1. The effects of the trivalent cations yttrium (Y3+), lanthanum (La3+), cerium (Ce3+), neodymium (Nd3+), gadolinium (Gd3+), holmium (Ho3+), erbium (Er3+), ytterbium (Yb3+) and the divalent cation nickel (Ni2+) on the T-type voltage gated calcium channel (VGCC) were characterized by the whole-cell patch clamp technique using rat and human thyroid C cell lines. 2. All the metal cations (M3+) studied, blocked current through T-type VGCC (I(T)) in a concentration-dependent manner. Smaller trivalents were the best T-channel antagonists and potency varied inversely with ionic radii for the larger M3+ ions. Estimation of half-maximal blocking concentrations (IC50s) for I(T) carried by 10 mM Ca2+ resulted in the following potency sequence: Ho3+ (IC50 = 0.107 muM) almost-equal-to Y3+ (0.117) almost-equal-to Yb3+ (0.124) greater-than-or-equal-to Er3+ (0.153) > Gd3+ (0.267) > Nd3+ (0.429) > Ce3+ (0.728) > La3+ (1.015) much greater than Ni2+ (5.65). 3. Tail current measurements and conditioning protocols were used to study the influence of membrane voltage on the potency of these antagonists.
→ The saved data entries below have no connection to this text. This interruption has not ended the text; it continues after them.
(* ===== verification/StrMap.v ===== *)
(** * [strmap.c]: maps from strings to strings

    A map is an AVL tree of items, each with a key and a value buffer.  The
    hook of an item is its first member: item and hook have one address.  The
    comparator reads the keys from memory; the tree functions take a pure
    comparator, so a comparison that faults counts as equal there, which ends
    the descent at once, and [compared] then repeats it on the node the
    descent ended at and raises the fault. *)

From S2P Require Import Prelude Bytes ListSpec Arena Avl Misc.

Record dfk_strmap_item_t := Item { key : dfk_buf_t; value : dfk_buf_t }.

Record strmem (Mem : Type) := StrMem {
  sm_avl : amem;
  sm_arena : armem Mem;
  items : gmap Z dfk_strmap_item_t
}.
Arguments StrMem {Mem}.
Arguments sm_avl {Mem}.
Arguments sm_arena {Mem}.
Arguments items {Mem}.

Definition savl {Mem} : lens (strmem Mem) amem :=
  Lens sm_avl (fun a m => StrMem a (sm_arena m) (items m)).
Definition sarena {Mem} : lens (strmem Mem) (armem Mem) :=
  Lens sm_arena (fun a m => StrMem (sm_avl m) a (items m)).
Definition items_of {Mem} : heap_of (strmem Mem) dfk_strmap_item_t :=
  Heap items (fun h m => StrMem (sm_avl m) (sm_arena m) h).

(** Byte memory: the one the arenas are in. *)
Definition sm_bytes {Mem} (m : strmem Mem) : bmem := ar_bytes (sm_arena m).
Definition sbytes {Mem} : lens (strmem Mem) bmem :=
  Lens sm_bytes (fun b m => StrMem (sm_avl m) (lset abytes b (sm_arena m)) (items m)).

(** [sizeof(dfk_strmap_item_t)] *)
Definition ITEM_T : Z := 64.

(** C's [strncmp], on bytes as unsigned numbers; only its sign is specified. *)
Fixpoint strncmp (n : nat) (p q : Z) : M bmem Z :=
  match n with
  | O => mret 0
  | S n =>
      a ← load p; b ← load q;
      if negb (a =? b) then mret (a - b)
      else if a =? 0 then mret 0 else strncmp n (p + 1) (q + 1)
  end.

Section strmap.
Context {Mem It : Type} `{!ListOps Mem It} (malloc : bmem -> Z -> Z).

Definition dfk__strmap_lookup_cmp (l : Z) (r : dfk_buf_t) : M (strmem Mem) Z :=
  c_assert (nonnull l);;
  lh ← deref items_of l;
  let tocmp := Z.min (b_size (key lh)) (b_size r) in
  res ← zoom sbytes (strncmp (Z.to_nat tocmp) (b_data (key lh)) (b_data r));
  if negb (res =? 0) then mret res
  else mret (if b_size r <? b_size (key lh) then 1 else 0).

Definition dfk__strmap_cmp (l r : Z) : M (strmem Mem) Z :=
  c_assert (nonnull l);;
  c_assert (nonnull r);;
  rh ← deref items_of r;
  dfk__strmap_lookup_cmp l (key rh).

(** Value of a comparison in memory [m]. *)
Definition cmp_value (c : M (strmem Mem) Z) (m : strmem Mem) : Z :=
  match c m with Ok (v, _) => v | Err _ => 0 end.

(** The fault, if any, of the comparison with the node the descent ended at. *)
Definition compared (node : Z) (c : Z -> M (strmem Mem) Z) : M (strmem Mem) unit :=
  when (nonnull node) (c node;; mret tt).

(** ** Items *)

Definition dfk_strmap_item_init (item kdata keylen vdata valuelen : Z) : M (strmem Mem) unit :=
  c_assert (nonnull item);;
  c_assert (nonnull kdata);;
  c_assert (negb (keylen =? 0));;
  c_assert (nonnull vdata || (valuelen =? 0));;
  zoom savl (dfk_avltree_hook_init item);;
  store items_of item (Item (Buf kdata keylen) (Buf vdata valuelen)).

(** The assertions every constructor of items starts with. *)
Definition check_args (kdata keylen vdata valuelen : Z) : M (strmem Mem) unit :=
  c_assert (nonnull kdata);;
  c_assert (negb (keylen =? 0));;
  c_assert (nonnull vdata || (valuelen =? 0)).

Definition dfk_strmap_item_copy (kdata keylen vdata valuelen : Z) : M (strmem Mem) Z :=
  check_args kdata keylen vdata valuelen;;
  let toalloc := to_size (ITEM_T + keylen + valuelen) in
  item ← zoom sbytes (dfk__malloc malloc toalloc);
  if isnull item then mret 0 else
  let pkey := item + ITEM_T in
  let pvalue := pkey + keylen in
  zoom sbytes (memcpy pkey kdata keylen);;
  zoom sbytes (memcpy pvalue vdata valuelen);;
  dfk_strmap_item_init item pkey keylen pvalue valuelen;;
  mret item.

Definition dfk_strmap_item_copy_key (kdata keylen vdata valuelen : Z) : M (strmem Mem) Z :=
  check_args kdata keylen vdata valuelen;;
  let toalloc := to_size (ITEM_T + keylen) in
  item ← zoom sbytes (dfk__malloc malloc toalloc);
  if isnull item then mret 0 else
  let pkey := item + ITEM_T in
  zoom sbytes (memcpy pkey kdata keylen);;
  dfk_strmap_item_init item pkey keylen vdata valuelen;;
  mret item.

Definition dfk_strmap_item_copy_value (kdata keylen vdata valuelen : Z) : M (strmem Mem) Z :=
  check_args kdata keylen vdata valuelen;;
  let toalloc := to_size (ITEM_T + valuelen) in
  item ← zoom sbytes (dfk__malloc malloc toalloc);
  if isnull item then mret 0 else
  let pvalue := item + ITEM_T in
  zoom sbytes (memcpy pvalue vdata valuelen);;
  dfk_strmap_item_init item kdata keylen pvalue valuelen;;
  mret item.

(** [assert(arena->dfk)] *)
Definition check_arena (arena : Z) : M (strmem Mem) unit :=
  c_assert (nonnull arena);;
  a ← zoom sarena (deref arenas_of arena);
  c_assert (nonnull (adfk a)).

Definition dfk_strmap_item_acopy (arena kdata keylen vdata valuelen : Z) : M (strmem Mem) Z :=
  check_arena arena;;
  check_args kdata keylen vdata valuelen;;
  pkey ← zoom sarena (dfk_arena_alloc_copy malloc arena kdata keylen);
  if isnull pkey then mret 0 else
  pvalue ← zoom sarena (dfk_arena_alloc_copy malloc arena vdata valuelen);
  if isnull pvalue then mret 0 else
  item ← zoom sarena (dfk_arena_alloc malloc arena ITEM_T);
  if isnull item then mret 0 else
  dfk_strmap_item_init item pkey keylen pvalue valuelen;;
  mret item.

Definition dfk_strmap_item_acopy_key (arena kdata keylen vdata valuelen : Z) : M (strmem Mem) Z :=
  check_arena arena;;
  check_args kdata keylen vdata valuelen;;
  pkey ← zoom sarena (dfk_arena_alloc_copy malloc arena kdata keylen);
  if isnull pkey then mret 0 else
  item ← zoom sarena (dfk_arena_alloc malloc arena ITEM_T);
  if isnull item then mret 0 else
  dfk_strmap_item_init item pkey keylen vdata valuelen;;
  mret item.

Definition dfk_strmap_item_acopy_value (arena kdata keylen vdata valuelen : Z) : M (strmem Mem) Z :=
  check_arena arena;;
  check_args kdata keylen vdata valuelen;;
  pvalue ← zoom sarena (dfk_arena_alloc_copy malloc arena vdata valuelen);
  if isnull pvalue then mret 0 else
  item ← zoom sarena (dfk_arena_alloc malloc arena ITEM_T);
  if isnull item then mret 0 else
  dfk_strmap_item_init item kdata keylen pvalue valuelen;;
  mret item.

(** ** Maps *)

Definition dfk_strmap_init (map : Z) : M (strmem Mem) unit :=
  c_assert (nonnull map);;
  zoom savl (dfk_avltree_init map).

Definition dfk_strmap_size (map : Z) : M (strmem Mem) Z :=
  c_assert (nonnull map);;
  zoom savl (dfk_avltree_size map).

Definition dfk_strmap_get (map kdata keylen : Z) : M (strmem Mem) dfk_buf_t :=
  c_assert (nonnull map);;
  c_assert (nonnull kdata);;
  c_assert (negb (keylen =? 0));;
  let kkey := Buf kdata keylen in
  m ← get;
  item ← zoom savl
    (dfk_avltree_find (fun x => cmp_value (dfk__strmap_lookup_cmp x kkey) m) map);
  compared item (fun x => dfk__strmap_lookup_cmp x kkey);;
  if nonnull item then i ← deref items_of item; mret (value i) else mret (Buf 0 0).

Definition dfk_strmap_insert (map item : Z) : M (strmem Mem) unit :=
  c_assert (nonnull map);;
  c_assert (nonnull item);;
  m ← get;
  node ← zoom savl
    (dfk_avltree_find (fun x => cmp_value (dfk__strmap_cmp x item) m) map);
  compared node (fun x => dfk__strmap_cmp x item);;
  zoom savl (dfk_avltree_insert (fun x y => cmp_value (dfk__strmap_cmp x y) m) map item);;
  mret tt.

(** Iterators are the item they stand on; 0 is the end. *)
Definition dfk_strmap_erase (map it : Z) : M (strmem Mem) unit :=
  c_assert (nonnull map);;
  zoom savl (dfk_avltree_erase map it).

Definition dfk_strmap_begin (map : Z) : M (strmem Mem) Z :=
  c_assert (nonnull map);;
  zoom savl (dfk_avltree_begin map).

Definition dfk_strmap_end (map : Z) : M (strmem Mem) Z :=
  c_assert (nonnull map);;
  zoom savl (dfk_avltree_end map).

Definition dfk_strmap_it_next (it : Z) : M (strmem Mem) Z :=
  zoom savl (dfk_avltree_it_next it).

Definition dfk_strmap_it_equal (lhs rhs : Z) : M (strmem Mem) bool :=
  zoom savl (dfk_avltree_it_equal lhs rhs).

End strmap.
Block of I(T) by Ni2+, Y3+, La3+ and the lanthanides was voltage independent in the range from -200 to +80 mV. In addition, the antagonists did not affect macroscopic inactivation and deactivation of T-type VGCC. 4. Increasing the extracellular Ca2+ concentration reduced the potency of I(T) block by Ho3+, indicative of competitive antagonism between this blocker and the permeant ion for a binding site. 5. The results suggest that the mechanism of metal cation block of T-type VGCC is occlusion of the channel pore by the antagonist binding to a Ca2+/M3+ binding site, located out of the membrane electric field. 6. Block of T-type VGCC by Y3+, lanthanides and La3+ differ from the inhibition of high voltage-activated VGCC block in several respects: smaller cations are more potent I(T) antagonists; block is voltage independent and the antagonists do not permeate T-type channels. These differences suggest corresponding structural dissimilarities in the permeation pathways of low and high voltage-activated Ca2+ channels.